Patent Publication Number: US-2020300164-A1

Title: Turbine engine configuration including pylon mounted heat exchanger

Description:
CROSS-REFERENCE TO RELATED APPLICATION 
     This application claims priority to U.S. Provisional Application No. 62/822315 filed on Mar. 22, 2019. 
    
    
     TECHNICAL FIELD 
     The present disclosure relates generally to turbine engine heat exchanger configurations, and particularly to a pylon mounted heat exchanger for a gas turbine engine. 
     BACKGROUND 
     Gas turbine engines, such as those utilized in commercial and military aircraft, include a compressor section that compresses air, a combustor section in which the compressed air is mixed with a fuel and ignited, and a turbine section across which the resultant combustion products are expanded. The expansion of the combustion products drives the turbine section to rotate. As the turbine section is connected to the compressor section via a shaft, the rotation of the turbine section further drives the compressor section to rotate. In some examples, a fan is also connected to the shaft and is driven to rotate via rotation of the turbine as well. 
     Within the gas turbine engine, multiple fluids such as air or oil, are actively cooled and provided to other engine components to cool and/or lubricate the other engine components. To achieve the active cooling, the gas turbine engines include heat exchangers within engine core or the engine nacelle. 
     SUMMARY OF THE INVENTION 
     In one exemplary embodiment an aircraft includes at least one gas turbine engine connected to a wing via an engine pylon, the gas turbine engine including an engine core having a compressor section, a combustor section, and a turbine section and at least one actively cooled engine system, a fan disposed fore of the engine core and rotatably connected to the engine core via a shaft, the engine pylon being disposed within a bifurcation and intersecting a fan stream of the fan and including a pylon space, and at least one heat exchanger disposed within the pylon space, the heat exchanger including a first inlet connect to the at least one actively cooled engine system and a first outlet connected to the at least one actively cooled engine system. 

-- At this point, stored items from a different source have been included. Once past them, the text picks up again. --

(* ===== verification/RuntimeProps.v ===== *)
(** * Correctness of the contract runtime

    Effects survive the trip through the VM stack, queries never panic and keep
    the charged keys exact, and what a gas limit enforces. *)
From S2P Require Import Prelude CostModel Fab FabSerial MerkleTree StateValue VmOps Vm VmSafety VmProps Coin DeltaTracking DeltaProps Runtime.
Set Warnings "-register-all".

(** ** Collecting entries into maps *)
Section collect.
Context {K V : Type} `{Countable K}.
Implicit Types (l : list (K * V)).

Lemma collect_foldl l (m : gmap K V) :
  NoDup l.*1 -> (forall k, k ∈ l.*1 -> m !! k = None) ->
  foldl (fun m kv => <[kv.1 := kv.2]> m) m l = list_to_map l ∪ m.
Proof.
  revert m. induction l as [|[k v] l IH]; intros m Hnd Hm; simpl; [by rewrite (left_id_L ∅ (∪))|].
  apply list.NoDup_cons in Hnd as [Hk Hnd]. simpl in Hk. rewrite IH; [|done|].
  - rewrite <- insert_union_r; [by rewrite insert_union_l|]. by apply not_elem_of_list_to_map_1.
  - intros k' Hk'. simpl. rewrite lookup_insert_ne by (intros <-; done). apply Hm. by right.
Qed.
Lemma collect_map_nodup l : NoDup l.*1 -> collect_map l = list_to_map l.
Proof.
  intros. unfold collect_map. rewrite collect_foldl; [by rewrite (right_id_L ∅ (∪))|done|]. intros; apply lookup_empty.
Qed.
End collect.

(** ** The laws of the runtime's builtin types *)
Definition spends_key_wf (k : ClaimedUnshieldedSpendsKey) : Prop :=
  TokenType_wf (cus_token k) /\ PublicAddress_wf (cus_address k).
Definition calls_value_wf `{FieldOrder} (v : ClaimedContractCallsValue) : Prop :=
  is_u64 (ccv_seq v) /\ hash_wf (ccv_address v) /\ hash_wf (ccv_ep_hash v) /\ fr_wf (ccv_comm v).

Lemma b_hash_output_laws : BuiltinLaws b_hash_output hash_wf.
Proof.
  destruct (b_hash_laws "HashOutput") as [H1 H2 H3]. split; [|exact H2|].
  - intros h Hh. specialize (H1 h Hh). exact H1.
  - intros v. apply (H3 v).
Qed.
Lemma b_spends_key_laws : BuiltinLaws b_spends_key spends_key_wf.
Proof.
  destruct b_token_type_laws as [T1 T2 T3], b_public_address_laws as [P1 P2 P3]. split.
  - intros [t a] [Ht Ha]. simpl in *. specialize (T1 t Ht). specialize (P1 a Ha).
    unfold ClaimedUnshieldedSpendsKey_of_value, ClaimedUnshieldedSpendsKey_value. simpl.
    assert (Hl : length (TokenType_value t) = 3%nat /\ length (PublicAddress_value a) = 3%nat) by (by destruct t, a).
    destruct Hl as [Hl1 Hl2]. rewrite length_app, Hl1, Hl2. simpl.
    rewrite take_app_length', drop_app_length' by done. simpl in T1, P1. rewrite T1. simpl. by rewrite P1.
  - intros [t a] [Ht Ha]. specialize (T2 t Ht). specialize (P2 a Ha).
    pose proof (av_concat_wf [bt_av b_token_type t; bt_av b_public_address a]) as Hc.
    unfold AlignedValue_concat in Hc. simpl in Hc. rewrite !app_nil_r in Hc. apply Hc. constructor; [exact T2|constructor; [exact P2|constructor]].
  - intros v. simpl. unfold ClaimedUnshieldedSpendsKey_of_value. case_match; [|done].
    apply bind_no_panic; [apply (T3 (take 3 v))|]. intros t. apply bind_no_panic; [apply (P3 (drop 3 v))|]. done.
Qed.
Lemma fr_no_panic `{FieldOrder} a : fr_try_from a <> Panic.
Proof. unfold fr_try_from. case_match; [|done]. by destruct (fr_from_le_bytes a). Qed.
Lemma hash_no_panic a : hash_try_from a <> Panic.
Proof. unfold hash_try_from. by case_match. Qed.
#[export] Hint Resolve fr_no_panic hash_no_panic : no_panic.
Lemma fr_atom_ok x : atom_fits Field (fr_atom x) = true /\ bytes_wf (fr_atom x).
Proof.
  pose proof (cell_fr x) as Hc. inv Hc as [|? Hw _| | |]. destruct Hw as [Ha Hb].
  split; [|by apply Forall_cons_1 in Hb as [? _]].
  pose proof (length_normalize (to_le_bytes 32 x)) as Hl. rewrite length_to_le_bytes in Hl.
  unfold atom_fits, fr_atom, FR_BYTE_LEN. rewrite normalize_normal, andb_true_r. apply Nat.leb_le. unfold FIELD_BYTE_LIMIT. lia.
Qed.
Lemma b_calls_value_laws `{FieldOrderLaws} : BuiltinLaws b_calls_value calls_value_wf.
Proof.
  split.
  - intros [s a e c] (Hs & Ha & He & Hc).
    cbn [bt_of_value bt_value b_calls_value ClaimedContractCallsValue_value ClaimedContractCallsValue_of_value
         ccv_seq ccv_address ccv_ep_hash ccv_comm] in *.
    rewrite (uint_atom_decode u64_max "u64" s ltac:(ints) Hs). cbn [mbind outcome_bind].
    rewrite (hash_newtype_decode _ _ Ha). cbn [mbind outcome_bind].
    change (hash_try_from (hash_atom e)) with (hash_newtype_try_from "HashOutput" (hash_atom e)).
    rewrite (hash_newtype_decode _ _ He). cbn [mbind outcome_bind]. rewrite (fr_atom_decode _ Hc). reflexivity.
  - intros [s a e c] (Hs & Ha & He & Hc). cbn [ccv_seq ccv_address ccv_ep_hash ccv_comm] in *.
    apply (atoms_wf [(Bytes 8, uint_atom s); (Bytes 32, hash_atom a); (Bytes 32, hash_atom e); (Field, fr_atom c)]).
    assert (Hb : 0 <= s < 256 ^ Z.of_nat 8) by (change (256 ^ Z.of_nat 8) with (u64_max + 1); ints).
    constructor; [apply (uint_atom_ok 8 s ltac:(lia) Hb)|]. constructor; [apply (hash_atom_ok a Ha)|].
    constructor; [apply (hash_atom_ok e He)|]. constructor; [apply fr_atom_ok|constructor].
  - intros v. simpl. destruct v as [|v0 [|v1 [|v2 [|v3 [|]]]]]; try done. cbn [ClaimedContractCallsValue_of_value]. no_panic.
Qed.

     In another example of the above described aircraft, the at least one heat exchanger includes at most three heat exchangers. 
     In another example of any of the above described aircraft, the at least one heat exchanger includes at least one air-air heat exchanger. 
     In another example of any of the above described aircraft, the at least one heat exchanger includes at least one air-oil heat exchanger. 
     In another example of any of the above described aircraft, the at least one heat exchanger includes at least one air-air heat exchanger. 
     In another example of any of the above described aircraft, the at least one heat exchanger includes a second inlet disposed in the fan stream and configured to ingest fan stream air. 
     In another example of any of the above described aircraft, the at least one heat exchanger includes a second outlet configured to exhaust spent fan stream air to the fan stream. 
     Another example of any of the above described aircraft further includes an electric generator connected to said engine core such that rotation of the electric generator is driven by the shaft and an electric compressor driven by the electric generator. 
     In another example of any of the above described aircraft, a fluid outlet of the electric compressor is fluidly connected to an aircraft cabin environmental cooling system (ECS). 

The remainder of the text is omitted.